Pg. 99 considered themselves a damn punk band, hardcore if you really want to, any other classification was useless, they wouldn't have used it themselves.  

Here Pg. 99 are not only at the peak of their work, not only at the peak of particular sounds but at their very personal fulfillment as living beings. Their philosophy here is definitively applied, the group is a single entity that as a single mind thinks, writes, and plays in a perfectly coordinated and amplified manner. 

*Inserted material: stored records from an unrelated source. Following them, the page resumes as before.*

Lemma step_extends (s s' : S) :
  storage_ok s -> wf_log (storage_log s) -> session_step s s' ->
  storage_ok s' /\ wf_log (storage_log s') /\ exists more, storage_log s' = (storage_log s ++ more)%list.
Proof.
  assert (Happ : forall inp b r s', storage_ok s -> wf_log (storage_log s) ->
    fresh_uuids (in_uuids inp) (storage_log s) -> not_leaf b -> append_body inp b s = (r, s') ->
    storage_ok s' /\ wf_log (storage_log s') /\ exists more, storage_log s' = (storage_log s ++ more)%list).
  { intros inp b r s1 Hok Hwf Hf Hb Ha.
    destruct (append_body_spec _ _ _ _ _ Hok Hwf Hf Hb Ha) as (Hx1 & Hx2 & _ & Hx3). split_and!; [done|done|].
    destruct r; [destruct Hx3 as (e & _ & -> & _); eauto|]. exists []. by rewrite Hx3, app_nil_r. }
  intros Hok Hwf Hstep. destruct Hstep as [inp b r s' Hb Hf Ha|inp t lbl r s' Hf Ha|inp inp' t sm r s' Hf Hf' Ha].
  - eauto.
  - apply append_label_inv in Ha as [->|Ha]; [split_and!; [done|done|]; exists []; by rewrite app_nil_r|].
    eapply Happ; eauto. intros t'. discriminate.
  - destruct (moveTo_spec _ _ _ _ _ _ _ Hok Hwf Hf Hf' Ha) as (Hx1 & Hx2 & Hx3). split_and!; [done|done|].
    destruct r as [[i|]|err]; [destruct Hx3 as (m & e & _ & _ & ->)|destruct Hx3 as [_ ->]|done]; eauto.
Qed.

Lemma getBranch_log (s : S) (from : option string) :
  storage_ok s -> wf_log (storage_log s) ->
  getBranch from s = log_path (storage_log s) (match from with Some i => Some i | None => leaf_after_all (storage_log s) end).
Proof.
  intros Hok Hwf. unfold getBranch. rewrite law_getLeafId, checked_leaf_wf by done.
  by destruct from; rewrite law_getPathToRoot.
Qed.
Definition as_transcript (m : AgentMessage) : TranscriptIntegrity.AgentMessage :=
  let role := message_role m in
  if String.eqb role "assistant"
  then TranscriptIntegrity.AssistantMsg (map as_block (content_blocks (message_content m)))
  else if String.eqb role "toolResult"
  then TranscriptIntegrity.ToolResultMsg
         {| TranscriptIntegrity.toolCallId := default "" (message_field "toolCallId" m);
            TranscriptIntegrity.toolName := default "" (message_field "toolName" m);
            TranscriptIntegrity.tr_content := JNull; TranscriptIntegrity.details := JNull;
            TranscriptIntegrity.isError := false; TranscriptIntegrity.timestamp := NumNaN |}
  else TranscriptIntegrity.OtherMsg role JNull.

Lemma cut_role_no_result (m : AgentMessage) :
  existsb (String.eqb (message_role m)) cut_roles = true -> TranscriptIntegrity.is_result (as_transcript m) = false.
Proof.
  unfold as_transcript. simpl. intros H.
  repeat (apply orb_true_iff in H as [H|H]; [apply String.eqb_eq in H; by rewrite H|]). done.
Qed.

Lemma head_omap_app {A B} (f : A -> option B) (l : list A) (x : A) (l' : list A) (b : B) :
  f x = Some b -> head (omap f (l ++ x :: l')) = head (omap f l ++ [b]).
Proof.
  intros Hx. rewrite omap_app. cbn. rewrite Hx. by destruct (omap f l).
Qed.

(** The kept messages never begin with the result of a call. *)
Lemma kept_head (dateMs : string -> jsnum) (path : list SessionTreeEntry) (s c : nat) (m : AgentMessage) :
  (s <= c < length path)%nat -> at_index is_cut_point path c = true ->
  head (messages_between dateMs path (walk_back path s c) (length path)) = Some m ->
  TranscriptIntegrity.is_result (as_transcript m) = false.
Proof.
  intros Hc Hcut. rewrite messages_to_end. destruct (walk_back_spec path s c) as (Hw & Hno & _); [lia|].
  set (k := walk_back path s c) in *. unfold at_index in Hcut.
  destruct (path !! c) as [e|] eqn:Ee; [|done].
  assert (Hd : drop k path = take (c - k) (drop k path) ++ e :: drop (S c) path).
  { rewrite <- (take_drop (c - k) (drop k path)) at 1. f_equal. rewrite drop_drop.
    replace (k + (c - k))%nat with c by lia. by apply drop_S. }
  assert (Hm : exists m, getMessageFromEntryForCompaction dateMs e = Some m /\
            TranscriptIntegrity.is_result (as_transcript m) = false).
  { revert Hcut. unfold is_cut_point, getMessageFromEntryForCompaction, getMessageFromEntry, is_compaction.
    destruct (body e); try done; intros H; eexists; split; try done. by apply cut_role_no_result. }
  destruct Hm as (m0 & Hm0 & Hr0). rewrite Hd, (head_omap_app _ _ _ _ m0) by done.
  assert (Hall : forall x, x ∈ take (c - k) (drop k path) -> is_compaction x || is_message x = false).
  { intros x (j & Hj)%list_elem_of_lookup. apply lookup_take_Some in Hj as [Hj Hlt].
    rewrite lookup_drop in Hj. apply (Hno (k + j)%nat); [lia|done]. }
  revert Hall. generalize (take (c - k) (drop k path)). intros l Hall.
  induction l as [|x l IH]; [by intros [= <-]|]. cbn.
  destruct (getMessageFromEntryForCompaction dateMs x) as [mx|] eqn:Ex.
  - intros [= <-]. specialize (Hall x ltac:(left)). revert Ex Hall.
    unfold getMessageFromEntryForCompaction, getMessageFromEntry, is_compaction, is_message.
    by destruct (body x); intros [= <-].
  - apply IH. intros y Hy. apply Hall. by right.
Qed.

(** ** Lemmas: the files *)

Lemma elem_of_set_add (x y : string) (s : list string) : y ∈ set_add x s <-> y ∈ s \/ y = x.
Proof.
  unfold set_add. destruct (existsb (String.eqb x) s) eqn:E.
  - apply existsb_true_iff in E as (z & Hz & ->%String.eqb_eq). naive_solver.
  - rewrite elem_of_app, list_elem_of_singleton. done.
Qed.
(* ===== verification/PlainData.v ===== *)
(** * Plain data

    packages/agent/src/plain-data.ts: what may cross the boundary between the
    agent loop and its tools. The values of [JsValue] have no prototypes,
    accessors or cycles, so of the rejected shapes non-finite numbers and, in
    the JSON domain, [undefined] remain; cloning and freezing are the identity
    on values. *)

From Stdlib Require Import String.
From stdpp Require Import base list option strings.
From S2P Require Import Prelude JsString JsValue.

Open Scope string_scope.

Section First.
Context {A : Type} (check : A -> result string unit).

(** A loop over checks that stops at the first one that throws. *)
Fixpoint check_all (l : list A) : result string unit :=
  match l with
  | [] => Ok tt
  | x :: l' => _ <-? check x ;; check_all l'
  end.
End First.

Fixpoint assertPlainData (jsonOnly : bool) (value : jsval) : result string unit :=
  match value with
  | JNull | JString _ | JBool _ | JNumber (NumFin _) => Ok tt
  | JNumber _ => Err "Non-finite numbers are not supported data values"
  | JUndefined => if jsonOnly then Err "Unsupported non-data value" else Ok tt
  | JArray l => check_all (assertPlainData jsonOnly) l
  | JObject fields => check_all (fun kv => assertPlainData jsonOnly (snd kv)) fields
  end.

Definition parseJsonValue (value : jsval) : result string jsval :=
  _ <-? assertPlainData true value ;; Ok value.

Definition createImmutableSnapshot (value : jsval) : result string jsval :=
  _ <-? assertPlainData false value ;; Ok value.

Definition createImmutableJsonSnapshot (value : jsval) : result string jsval := parseJsonValue value.

(** ** Lemmas *)

Lemma check_all_ok {A} (check : A -> result string unit) (l : list A) :
  check_all check l = Ok tt <-> Forall (fun x => check x = Ok tt) l.
Proof.
  induction l as [|x l IH]; simpl; [done|]. rewrite Forall_cons, <- IH, result_bind_Ok.
  split; [intros ([] & ? & ?)|intros [? ?]; exists tt]; done.
Qed.

Lemma snapshot_ok (value v : jsval) :
  createImmutableSnapshot value = Ok v <-> assertPlainData false value = Ok tt /\ v = value.
Proof.
  unfold createImmutableSnapshot. rewrite result_bind_Ok. split.
  - intros ([] & ? & [= ->]). done.
  - intros [? ->]. by exists tt.
Qed.

Lemma json_snapshot_ok (value v : jsval) :
  createImmutableJsonSnapshot value = Ok v <-> assertPlainData true value = Ok tt /\ v = value.
Proof.
  unfold createImmutableJsonSnapshot, parseJsonValue. rewrite result_bind_Ok. split.
  - intros ([] & ? & [= ->]). done.
  - intros [? ->]. by exists tt.
Qed.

The sonic aggression this time is perhaps less violent but creates an atmosphere, a more dark and distressing veil, the sound is opened up and made simultaneously more oppressive, and you can already see some peculiar characteristics of the great City Of Caterpillar where 2 Pg. 99 members will go on to play. The lyrics, organized into a concept with the story of a protagonist, are terse, painful, the result of existential crises and fleeting glimpses into the abyss of madness. Everything is encapsulated in seven swirling and erosive tracks that ultimately leave a crater where once your sanity was.